Aliko Dangote used to be known as Aliko Gote, or “Aliko powder”. His mother was a daughter of the famously wealthy Kano merchant Dantata. His father was Alhaji Gote. He seems to have started off as a dealer in powder before suddenly moving to America. As a young dealer, he had sports cars, lived in an expensive house and lots of cash. His import-export business seems to have revolved between Brazil and the United States.
However, his ostentatious lifestyle soon caught the eyes of the American authorities — he received information that there was an interception of his consignment — so he blamed it on his junior brother Sani Gote and fled back to Nigeria.



Femi Otedola at this time was a notorious loan shark and gambler based in Surulere Lagos who started life in business by lending money at interest rates of 20–30 percent per month, knowing that debtors could never repay him. He would then confiscate and sell their collaterals at a premium.

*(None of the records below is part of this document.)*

(** A field whose values are distinct finds the entry it was read from. *)
Lemma list_find_key {A K} `{EqDecision K} (key : A -> K) (l : list A) i x : NoDup (key <$> l) -> l !! i = Some x ->
  list_find (fun y => key y = key x) l = Some (i, x).
Proof.
  intros Hd Hi. apply list_find_Some. split; [done|]. split; [done|]. intros j y Hj Hlt E.
  assert (i = j); [|lia]. apply (NoDup_lookup (key <$> l) i j (key x)); [done | by rewrite list_lookup_fmap, Hi |].
  by rewrite list_lookup_fmap, Hj; cbn; rewrite E.
Qed.

Section builtins.
Variable symbols : string -> PROGRAM_SYMBOLS.

(** The built-in programs: their names, which are those of their sections'
    symbols too, and their identifiers. *)
Definition builtins : list (string * Z) := [("hsh", 1); ("calc", 2); ("tick1s", 3); ("fault_de", 4); ("fault_pf", 5);
  ("user_hello", 6); ("user_counter", 7); ("user_caps", 8); ("input_probe", 9); ("line_echo", 10)].
Definition builtin_names : list (option (list Z)) := (fun b => Some (chars b.1)) <$> builtins.
Definition builtin_ids : list Z := snd <$> builtins.
Lemma builtin_entries : builtin_programs symbols = (fun b => registry_entry symbols b.1 b.1 b.2) <$> builtins.
Proof. done. Qed.
(* ===== verification/TimeThms.v ===== *)
(** * Clocks: the counters are read truly

    [TimeLaws] says what the hardware promises: counters that count, the
    registers that show them, and memory that stays.  Over such hardware the
    sinks extend the counters to 64 bits ([tracks]), waits end, the time source
    comes up on the best counter there is, and the uptime is the time that
    passed. *)

From S2P Require Import Prelude Time.

Local Open Scope Z_scope.
Import Time.

(** ** What the hardware promises *)

(** [ticks c m] is how often the counter behind sink [c] has counted in all;
    [phase] bounds the accesses until it counts again. *)
Class TimeLaws (M : Type) {HW : TimeHw M} := {
  ticks : KE_TIME_SINK -> M -> Z;
  phase : KE_TIME_SINK -> M -> nat;
  max_phase : nat;
  pm_port : Z;
  pm_width : Z;
  hpet_at : Z;
  hpet_on : M -> Prop;

  later (m m' : M) : Prop :=
    (forall c, ticks c m <= ticks c m') /\ ram m' = ram m /\ (forall l k, cpuidex l k m' = cpuidex l k m) /\
    (hpet_on m -> hpet_on m');
  soon (m m' : M) : Prop :=
    later m m' /\ forall c, ticks c m' < ticks c m + 2 ^ 20 /\ (ticks c m' = ticks c m -> (phase c m' <= phase c m)%nat);
  counts (c : KE_TIME_SINK) (m m' : M) : Prop := ticks c m < ticks c m' \/ (phase c m' < phase c m)%nat;

  phase_law c m : (phase c m <= max_phase)%nat;
  width_law : pm_width = 24 \/ pm_width = 32;
  pause_law m : soon m (pause m);
  cpuid_law leaf sub m : let '(a, b, c, d) := cpuidex leaf sub m in is_u32 a /\ is_u32 b /\ is_u32 c /\ is_u32 d;
  rdtsc_law m v m' : rdtsc m = (v, m') ->
    soon m m' /\ v = u64 (ticks TscBase m') /\ counts TscBase m m';
  inl_law port m v m' : inl port m = (v, m') -> soon m m' /\ is_u32 v /\
    (port = pm_port -> v mod 2 ^ pm_width = ticks PmTimerBase m' mod 2 ^ pm_width /\ counts PmTimerBase m m');
  read64_law a m v m' : read64 a m = (v, m') -> soon m m' /\
    (a = u64 (hpet_at + HPET_REG_MAIN_COUNTER) -> hpet_on m -> v = u64 (ticks HpetBase m') /\ counts HpetBase m m');
  write64_law v m : let m' := write64 (u64 (hpet_at + HPET_REG_CONFIG)) v m in
    soon m m' /\ (Z.testbit v 0 = true -> hpet_on m')
}.

Module TimeThms.

(** ** Arithmetic *)

Lemma mul_div_run v mul d : is_u64 v -> is_u64 mul -> 0 <= d ->
  Mul64Div64 v mul d = if v * mul <? d * 2 ^ 64 then Ok (v * mul / d) else Panic EC_SUCCESS.
Proof.
  intros Hv Hm Hd. unfold Mul64Div64, Div128By64. rewrite Z.shiftr_div_pow2 by lia.
  assert (Hp : 0 <= v * mul < 2 ^ 64 * 2 ^ 64) by (unfold is_u64 in *; nia).
  assert (Hh : u64 (v * mul / 2 ^ 64) = v * mul / 2 ^ 64).
  { apply u64_small. unfold is_u64. split; [apply Z.div_pos; lia | apply Z.div_lt_upper_bound; lia]. }
  rewrite Hh. unfold u64. pose proof (Z.div_mod (v * mul) (2 ^ 64)) as E.
  replace (v * mul / 2 ^ 64 * 2 ^ 64 + (v * mul) mod 2 ^ 64) with (v * mul) by lia.
  destruct (Z.ltb_spec (v * mul) (d * 2 ^ 64)) as [Hlt|Hge]; destruct (Z.leb_spec d (v * mul / 2 ^ 64)) as [Hle|Hgt]; try done.
  - assert (v * mul / 2 ^ 64 < d) by (apply Z.div_lt_upper_bound; lia). lia.
  - assert (d <= v * mul / 2 ^ 64) by (apply Z.div_le_lower_bound; lia). lia.
Qed.

Lemma lor_high high raw w : 0 <= w -> 0 <= raw < 2 ^ w -> high mod 2 ^ w = 0 -> Z.lor high raw = high + raw.
Proof.
  intros Hw Hr Hh. rewrite Z.add_nocarry_lxor, Z.lxor_lor; [done|..].
  all: apply Z.bits_inj'; intros i Hi; rewrite Z.land_spec, Z.bits_0.
  all: destruct (Z.ltb_spec i w) as [Hlt|Hge].
  all: try (rewrite <- (Z.mod_pow2_bits_low high w i), Hh, Z.bits_0 by lia; done).
  all: rewrite <- (Z.mod_small raw (2 ^ w)), Z.mod_pow2_bits_high by lia; apply andb_false_r.
Qed.

Lemma mod_turn a b : 0 < b -> (a + b) mod b = a mod b.
Proof. intros Hb. rewrite <- (Z.mul_1_l b) at 1. by rewrite Z.mod_add by lia. Qed.
Lemma u64_idem_l a b : u64 (u64 a + b) = u64 (a + b).
Proof. unfold u64. by rewrite Z.add_mod_idemp_l by lia. Qed.
Lemma u64_sub_sub a b c : u64 (u64 (c + a) - u64 (c + b)) = u64 (a - b).
Proof. unfold u64. rewrite <- Zminus_mod. f_equal. lia. Qed.

(** ** The PM timer's 64 bits

    [pm_rel p off last]: the sink stands for the count [off + last] if the
    counter had counted [last] times when it was read last. *)
Definition pm_rel (p : KE_PMTIMER_TIME_SINK) (off last : Z) : Prop :=
  (pmBitWidth p = 24 \/ pmBitWidth p = 32) /\ pmLastRaw p = last mod 2 ^ pmBitWidth p /\ is_u64 (pmHigh p) /\
  pmHigh p mod 2 ^ pmBitWidth p = 0 /\ u64 (pmHigh p + pmLastRaw p) = u64 (off + last).

(** What is left of the ticks between two readings. *)
Definition seen (w gap : Z) : Z := gap mod 2 ^ w.

Lemma pm_extend_run p off last now raw : pm_rel p off last -> is_u32 raw -> last <= now ->
  raw mod 2 ^ pmBitWidth p = now mod 2 ^ pmBitWidth p ->
  exists p', pm_extend raw p = (u64 (off + last + seen (pmBitWidth p) (now - last)), p') /\
    pm_rel p' (off + seen (pmBitWidth p) (now - last) - (now - last)) now /\
    pmBitWidth p' = pmBitWidth p /\ pmPort p' = pmPort p /\ pmFreqHz p' = pmFreqHz p /\ pmInitialized p' = pmInitialized p.
Proof.
  intros (Hw & Hr & Hu & Hh & He) Hraw Hl Hm. unfold pm_extend, seen. set (w := pmBitWidth p) in *.
  assert (Er : (if w =? 24 then Z.land raw 0x00FFFFFF else raw) = now mod 2 ^ w).
  { rewrite <- Hm. destruct Hw as [-> | ->]; cbn [Z.eqb Pos.eqb].
    - change 0x00FFFFFF with (Z.ones 24). apply Z.land_ones. lia.
    - symmetry. by apply Z.mod_small. }
  rewrite Er, Hr. rewrite Hr in He. clear Er. set (high := if _ <? _ then _ else _).
  assert (Hp : 0 < 2 ^ w /\ 2 ^ 64 = 2 ^ (64 - w) * 2 ^ w) by (destruct Hw as [-> | ->]; split; done).
  assert (Eg : high mod 2 ^ w = 0 /\ is_u64 high /\ u64 (high + now mod 2 ^ w) = u64 (off + last + (now - last) mod 2 ^ w)).
  { assert (Es : (now - last) mod 2 ^ w = now mod 2 ^ w - last mod 2 ^ w + if now mod 2 ^ w <? last mod 2 ^ w then 2 ^ w else 0).
    { pose proof (Z.mod_pos_bound now (2 ^ w)). pose proof (Z.mod_pos_bound last (2 ^ w)).
      rewrite Zminus_mod. destruct (Z.ltb_spec (now mod 2 ^ w) (last mod 2 ^ w)).
      - symmetry. apply Z.mod_unique_pos with (-1); lia.
      - rewrite Z.mod_small; lia. }
    rewrite Es. subst high. destruct (now mod 2 ^ w <? last mod 2 ^ w).
    - rewrite Z.shiftl_1_l. split; [|split; [apply u64_range|]].
      + unfold u64. assert (0 < 2 ^ (64 - w)) by nia. rewrite (proj2 Hp), Z.mul_comm, Z.rem_mul_r by lia.
        rewrite Z.mul_comm, Z.mod_add, Z.mod_mod by lia.
        by rewrite mod_turn by lia.
      + rewrite u64_idem_l, <- (u64_idem_l (off + last)), <- He, u64_idem_l. f_equal. lia.
    - split; [done|]. split; [done|]. rewrite <- (u64_idem_l (off + last)), <- He, u64_idem_l. f_equal. lia. }
  destruct Eg as (G1 & G2 & G3). eexists. split.
  - f_equal. rewrite (lor_high _ _ w); [|destruct Hw; lia|apply Z.mod_pos_bound; lia|done].
    rewrite <- G3. symmetry. apply u64_small. clear -Hw G1 G2. unfold is_u64 in *.
    destruct Hw as [-> | ->]; Z.to_euclidean_division_equations; lia.
  - cbn. split; [|done]. unfold pm_rel. cbn. fold w. repeat split; try done; try apply G2.
    rewrite G3. f_equal. lia.
Qed.
Definition IA32_APIC_BASE_MSR : Z := 0x1B.
Definition IA32_X2APIC_MSR_BASE : Z := 0x800.
Definition IA32_APIC_BASE_X2APIC : Z := Z.shiftl 1 10.
Definition IA32_APIC_BASE_ENABLE : Z := Z.shiftl 1 11.
Definition IA32_APIC_BASE_ADDR_MASK : Z := 0x00000000FFFFF000.
Definition LAPIC_REG_EOI : Z := 0x0B0.
Definition LAPIC_REG_SVR : Z := 0x0F0.
Definition LAPIC_REG_LVT_TIMER : Z := 0x320.
Definition LAPIC_REG_INITIAL_COUNT : Z := 0x380.
Definition LAPIC_REG_CURRENT_COUNT : Z := 0x390.
Definition LAPIC_REG_DIVIDE_CONFIG : Z := 0x3E0.
Definition LAPIC_SVR_ENABLE : Z := Z.shiftl 1 8.
Definition LAPIC_LVT_MASKED : Z := Z.shiftl 1 16.
Definition LAPIC_LVT_MODE_ONE_SHOT : Z := Z.shiftl 0 17.
Definition LAPIC_TIMER_DIVIDE_BY_16 : Z := 3.
Definition LAPIC_TIMER_VECTOR : Z := 0x40.
Definition LAPIC_SPURIOUS_VECTOR : Z := 0xFF.
Definition LAPIC_CALIBRATION_US : Z := 10000.
Definition LAPIC_SELFTEST_DELTA_NS : Z := 5000000.
Definition LAPIC_SELFTEST_TIMEOUT_US : Z := 50000.
Definition KE_CLOCK_EVENT_MAX_CPU_COUNT : Z := 1.

(** ** Data *)

Inductive LAPIC_ACCESS_MODE := LAPIC_ACCESS_XAPIC_MMIO | LAPIC_ACCESS_X2APIC_MSR.

Record KE_LAPIC_CLOCK_EVENT_SINK := mkLapic {
  BasePhys : Z;
  BaseVirt : Z;
  TicksPerSec : Z;
  DividerValue : Z;
  VectorNumber : Z;
  lapicInitialized : bool
}.

Inductive KE_CLOCK_EVENT_MODE := KE_CLOCK_EVENT_MODE_ONE_SHOT | KE_CLOCK_EVENT_MODE_TSC_DEADLINE.
Inductive KE_CLOCK_EVENT_KIND := KE_CLOCK_EVENT_NONE | KE_CLOCK_EVENT_LAPIC_TIMER.
Record KE_CLOCK_EVENT_PERCPU_STATE := mkPerCpu { cpuInitialized : bool; InterruptCount : Z }.

(** [HasSink]: [ActiveSink] and [ActiveSinkContext] point to the only sink. *)
Record KE_CLOCK_EVENT_DEVICE := mkClockEvent {
  HasSink : bool;
  ceMode : KE_CLOCK_EVENT_MODE;
  ceKind : KE_CLOCK_EVENT_KIND;
  ceFreqHz : Z;
  ceVectorNumber : Z;
  ceInitialized : bool;
  PerCpu : list KE_CLOCK_EVENT_PERCPU_STATE
}.

(** The static variables, the interrupt flag, the interrupt table and time. *)
Record CLOCK (M : Type) := mkClock {
  gLapicAccessMode : LAPIC_ACCESS_MODE;
  gLapicClockEventSink : KE_LAPIC_CLOCK_EVENT_SINK;
  gClockEventDevice : KE_CLOCK_EVENT_DEVICE;
  MaskableInterruptEnabled : bool;
  idt : Idt.IDT;
  time : TIME M
}.
#[global] Arguments mkClock {M}.
#[global] Arguments gLapicAccessMode {M}.
#[global] Arguments gLapicClockEventSink {M}.
#[global] Arguments gClockEventDevice {M}.
#[global] Arguments MaskableInterruptEnabled {M}.
#[global] Arguments idt {M}.
#[global] Arguments time {M}.

Definition no_lapic : KE_LAPIC_CLOCK_EVENT_SINK := mkLapic 0 0 0 0 0 false.
Definition no_clock_event : KE_CLOCK_EVENT_DEVICE :=
  mkClockEvent false KE_CLOCK_EVENT_MODE_ONE_SHOT KE_CLOCK_EVENT_NONE 0 0 false
    (replicate (Z.to_nat KE_CLOCK_EVENT_MAX_CPU_COUNT) (mkPerCpu false 0)).

Section setters.
Context {M : Type}.
Implicit Type k : CLOCK M.
Definition set_mode x k : CLOCK M := mkClock x (gLapicClockEventSink k) (gClockEventDevice k) (MaskableInterruptEnabled k) (idt k) (time k).
Definition set_lapic x k : CLOCK M := mkClock (gLapicAccessMode k) x (gClockEventDevice k) (MaskableInterruptEnabled k) (idt k) (time k).
Definition set_clock_event x k : CLOCK M := mkClock (gLapicAccessMode k) (gLapicClockEventSink k) x (MaskableInterruptEnabled k) (idt k) (time k).
Definition set_if x k : CLOCK M := mkClock (gLapicAccessMode k) (gLapicClockEventSink k) (gClockEventDevice k) x (idt k) (time k).
Definition set_idt x k : CLOCK M := mkClock (gLapicAccessMode k) (gLapicClockEventSink k) (gClockEventDevice k) (MaskableInterruptEnabled k) x (time k).
Definition set_time x k : CLOCK M := mkClock (gLapicAccessMode k) (gLapicClockEventSink k) (gClockEventDevice k) (MaskableInterruptEnabled k) (idt k) x.
Definition set_machine m k : CLOCK M := set_time (set_hw m (time k)) k.
Definition set_per_cpu l (d : KE_CLOCK_EVENT_DEVICE) : KE_CLOCK_EVENT_DEVICE :=
  mkClockEvent (HasSink d) (ceMode d) (ceKind d) (ceFreqHz d) (ceVectorNumber d) (ceInitialized d) l.
Definition set_ready b (d : KE_CLOCK_EVENT_DEVICE) : KE_CLOCK_EVENT_DEVICE :=
  mkClockEvent (HasSink d) (ceMode d) (ceKind d) (ceFreqHz d) (ceVectorNumber d) b (PerCpu d).
End setters.
Lemma take_interrupts_run k : table_ok k -> lapicInitialized (gLapicClockEventSink k) = true -> counting k -> exists k',
  take_interrupts a other_handler k = Ok k' /\ counted_on k k' /\
  forall n b, ticking c t0 f n b k -> ticking c t0 f (n + 2) (b + 2 ^ 21) k'.
Proof.
  intros Hl Hi Hc. unfold take_interrupts. destruct (MaskableInterruptEnabled k); cbn [negb].
  2: { exists k. split; [done|]. split; [apply evolves_counted; [done | reflexivity]|]. intros n b H. eapply ticking_weaken; [exact H | lia | lia]. }
  destruct (take_irq (hw (time k))) as [irq m] eqn:E. destruct (access_run m k (take_law _ _ _ E)) as [He Ht].
  assert (Hc1 : counted_on k (set_machine m k)) by (by apply evolves_counted).
  destruct irq as [v|].
  - destruct (interrupt_run v (set_machine m k)) as (k' & -> & Hc2 & Ht2); [done | done | by apply counted_counting in Hc1|].
    exists k'. split; [done|]. split; [by apply counted_trans with (set_machine m k)|]. intros n b H. apply Ht, Ht2 in H.
    eapply ticking_weaken; [exact H | lia | lia].
  - eexists. split; [reflexivity|]. split; [done|]. intros n b H. apply Ht in H. eapply ticking_weaken; [exact H | lia | lia].
Qed.

Lemma tick_loop_run rounds base needed timeout startUs nowUs n b k :
  table_ok k -> lapicInitialized (gLapicClockEventSink k) = true -> counting k ->
  ticking c t0 f n b k -> n <= 15 -> b + Z.of_nat rounds * 2 ^ 30 <= 2 ^ 62 -> 0 < timeout < 2 ^ 32 ->
  0 <= startUs <= nowUs -> nowUs <= us_of c t0 f k -> nowUs < 2 ^ 63 -> timeout <= nowUs - startUs + 199 * Z.of_nat rounds ->
  exists k' st, tick_loop a other_handler rounds fuel base needed timeout startUs nowUs k = Ok (st, k') /\ counted_on k k' /\
    ticking c t0 f n (b + Z.of_nat rounds * 2 ^ 30) k'.
Proof.
  revert nowUs n b k. induction rounds as [|rounds IH]; intros nowUs n b k Hl Hi Hc Ht Hn Hb Hw Hs Hu Hlt Hr; cbn [tick_loop];
    rewrite u64_small by (unfold is_u64; lia).
  - rewrite (proj2 (Z.ltb_ge _ _)) by lia. exists k, EC_FAILURE. split; [done|]. split; [apply evolves_counted; [done | reflexivity]|].
    eapply ticking_weaken; [exact Ht | lia | lia].
  - assert (Hstop : counted_on k k /\ ticking c t0 f n (b + Z.of_nat (S rounds) * 2 ^ 30) k).
    { split; [apply evolves_counted; [done | reflexivity]|]. eapply ticking_weaken; [exact Ht | lia | lia]. }
    destruct (Z.ltb_spec (nowUs - startUs) timeout) as [Hlt'|Hge]; cbn [negb]; [|by exists k, EC_FAILURE].
    destruct (_ <=? _); [by exists k, EC_SUCCESS|].
    destruct (busy_wait_200_run n b k Ht Hn) as (k1 & -> & He1 & Ht1 & Hadv). cbn [res_bind].
    assert (Hc1 : counted_on k k1) by (by apply evolves_counted). destruct (counted_rest _ _ Hc1) as (Es1 & Ei1 & _).
    destruct (take_interrupts_run k1) as (k2 & -> & Hc2 & Ht2); [unfold table_ok; by rewrite Ei1 | by rewrite Es1 | by apply counted_counting in Hc1|].
    cbn [res_bind]. apply Ht2 in Ht1. destruct (counted_rest _ _ Hc2) as (Es2 & Ei2 & _).
    destruct (up_time_run _ _ k2 Ht1 ltac:(lia) ltac:(lia)) as (k3 & -> & He3 & Ht3). cbn [res_bind].
    assert (Hc3 : counted_on k2 k3) by (apply evolves_counted; [by apply counted_counting in Hc2 | done]).
    destruct (counted_rest _ _ Hc3) as (Es3 & Ei3 & _).
    assert (Hc13 : counted_on k k3) by (apply counted_trans with k1; [done|]; by apply counted_trans with k2).
    assert (Hus : us_of c t0 f k + 199 <= us_of c t0 f k3).
    { destruct Ht as (_ & _ & _ & _ & Hb0). destruct Hc2 as (_ & _ & _ & Hl2). destruct Hc3 as (_ & _ & _ & Hl3).
      pose proof (later_ticks c _ _ Hl2). pose proof (later_ticks c _ _ Hl3).
      pose proof pause_ticks_bounds as [_ Hp]. unfold us_of, us_at. etransitivity; [apply (us_advance _ pause_ticks); lia|]. apply us_mono. lia. }
    assert (Hub : us_of c t0 f k3 < 2 ^ 63).
    { destruct Ht3 as (_ & _ & _ & _ & Hb3). unfold us_of, us_at. apply Z.div_lt_upper_bound; lia. }
    destruct (IH (us_of c t0 f k3) 0 (b + 2 ^ 29 + 2 ^ 21 + 2 ^ 20) k3) as (k4 & st & E4 & Hc4 & Ht4);
      [unfold table_ok in *; congruence | congruence | by apply counted_counting in Hc13 | exact Ht3 | lia..|].
    exists k4, st. split; [exact E4|]. split; [by apply counted_trans with k3|].
    eapply ticking_weaken; [exact Ht4| |lia]. destruct Ht as (last & _ & _ & Hlast & _). lia.
Qed.
Lemma onmessage_wellAllocated p now message s :
  wellAllocated s -> wellAllocated (fst (onmessage env p now message s)).
Proof.
  intros H. unfold onmessage. apply handleAudio_wellAllocated.
  destruct (beforeAudio_playback p message s) as (_ & _ & Hs).
  apply (wellAllocated_frame s); [exact Hs| |exact H].
  now rewrite handleToolCall_nextId, handleTranscription_nextId.
Qed.

Lemma cleanup_wellAllocated s :
  invariant s -> wellAllocated (fst (cleanup env s)).
Proof.
  intros [_ Hs]. rewrite (cleanup_exact env s Hs). split; constructor.
Qed.

Lemma connect_wellAllocated s : wellAllocated s -> wellAllocated (connect env s).
Proof.
  apply wellAllocated_frame; unfold connect, connect_catch;
    destruct (API_KEY env) as [[|c k]|]; simpl; lia || reflexivity.
Qed.

Lemma step_wellAllocated e s :
  invariant s -> wellAllocated s -> wellAllocated (step env e s).
Proof.
  intros Hinv H. destruct e; simpl.
  - unfold toggleConnection. destruct (connectionState s);
      (now apply cleanup_wellAllocated) || (now apply connect_wellAllocated).
  - exact H.
  - now apply cleanup_wellAllocated.
  - revert H. apply wellAllocated_frame; simpl; [reflexivity|lia].
  - exact H.
  - exact H.
  - now apply onmessage_wellAllocated.
  - exact H.
  - unfold onerror. apply cleanup_wellAllocated.
    revert Hinv. now apply invariant_frame.
  - now apply delete_wellAllocated.
Qed.

Lemma reachable_wellAllocated s : reachable env s -> wellAllocated s.
Proof.
  induction 1 as [|e s Hr IH]; [split; constructor|].
  apply step_wellAllocated; [exact (reachable_invariant env s Hr)|exact IH].
Qed.
Lemma cdFirst_head (directoryPath : jsstring) (suggestedCommands : list jsstring) :
  suggestedCommands <> [] ->
  exists rest,
    cdFirst directoryPath suggestedCommands = cdCommand directoryPath :: rest
    /\ (forall cmd, In cmd rest -> In cmd suggestedCommands)
    /\ (forall cmd, In cmd suggestedCommands -> cmd <> cdCommand directoryPath ->
          In cmd rest)
    /\ (hd [] suggestedCommands <> cdCommand directoryPath ->
        ~ In (cdCommand directoryPath) rest).
Proof.
  destruct suggestedCommands as [|first t]; [congruence |]. intros _.
  unfold cdFirst. destruct (streq first (cdCommand directoryPath)) eqn:E;
    cbn [negb hd].
  - apply streq_true in E. subst first. exists t.
    split; [reflexivity |]. split; [intros; now right |].
    split; [| congruence].
    intros cmd [<- | H] Hne; [congruence | exact H].
  - exists (List.filter (fun cmd => negb (streq cmd (cdCommand directoryPath)))
              (first :: t)).
    split; [reflexivity |]. split; [| split].
    + intros cmd H. now apply List.filter_In in H.
    + intros cmd H Hne. apply List.filter_In. split; [exact H |].
      apply negb_true_iff. now apply streq_false.
    + intros _ H. apply List.filter_In in H as [_ H].
      apply negb_true_iff, streq_false in H. congruence.
Qed.

Lemma fallbackCommands_shape (directoryPath : jsstring)
    (artifactList : list jsstring) (proposedStructureList : list structureItem) :
  exists middle,
    fallbackCommands directoryPath artifactList proposedStructureList
    = cdCommand directoryPath :: middle
      ++ [js "git init && git add . && git commit -m \qInitial commit from RooCodeGen\q"]
    /\ (length middle <= 2)%nat.
Proof.
  unfold fallbackCommands. cbv zeta.
  destruct (existsb _ _ || existsb _ _); destruct (existsb _ _ || existsb _ _);
    [ exists [js "npm install"; js "pip install -r requirements.txt"]
    | exists [js "npm install"]
    | exists [js "pip install -r requirements.txt"]
    | exists [] ];
    (split; [reflexivity | simpl; lia]).
Qed.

Femi’s classmates from secondary school had all entered university, were working or had started some form of legitimate business, but Femi chose the ways of Shylock, extorting astronomous interest rates from victims and quickly moving on to sell their collaterals at the slightest delay, causing misery and financial damage to so many victims.




Their first billions

Aliko Gote, now living in Nigeria and running away from the laws of America, ran back to Nigeria and changed his name to Alhaji Aliko Dangote, adding the title Alhaji and adding Dan to Gote like his cousins, the Dantatas.

Femi Otedola, who seemed to have joined the Ogboni cult, now started wearing only white clothes and ran back to his father for cover, as many whose lives were ruined from his loan shark business were now after him.



In 1999, the Nigerian military handed over power to former General Olusegun Obasanjo, who had just emerged from prison. This moment became the duo’s golden moment. They became so close to Obasanjo that they became like his sons. A pact was reached between the three gladiators, to control the commodity business of Nigeria, and Aliko Dangote and Femi Otedola became Obasanjo’s fronts for this purpose. Aliko Dangote was to control cement, sugar, salt and rice, while Femi Otedola was to control the importation of refined petroleum products.



To make this arrangement into a cash machine for the three, the four Nigerian refineries that had a capacity of 445,000 barrels a day were totally neglected and left to rot. The power sector was purposely neglected so that 180 Nigerians would have to keep buying petrol and diesel to power their generators.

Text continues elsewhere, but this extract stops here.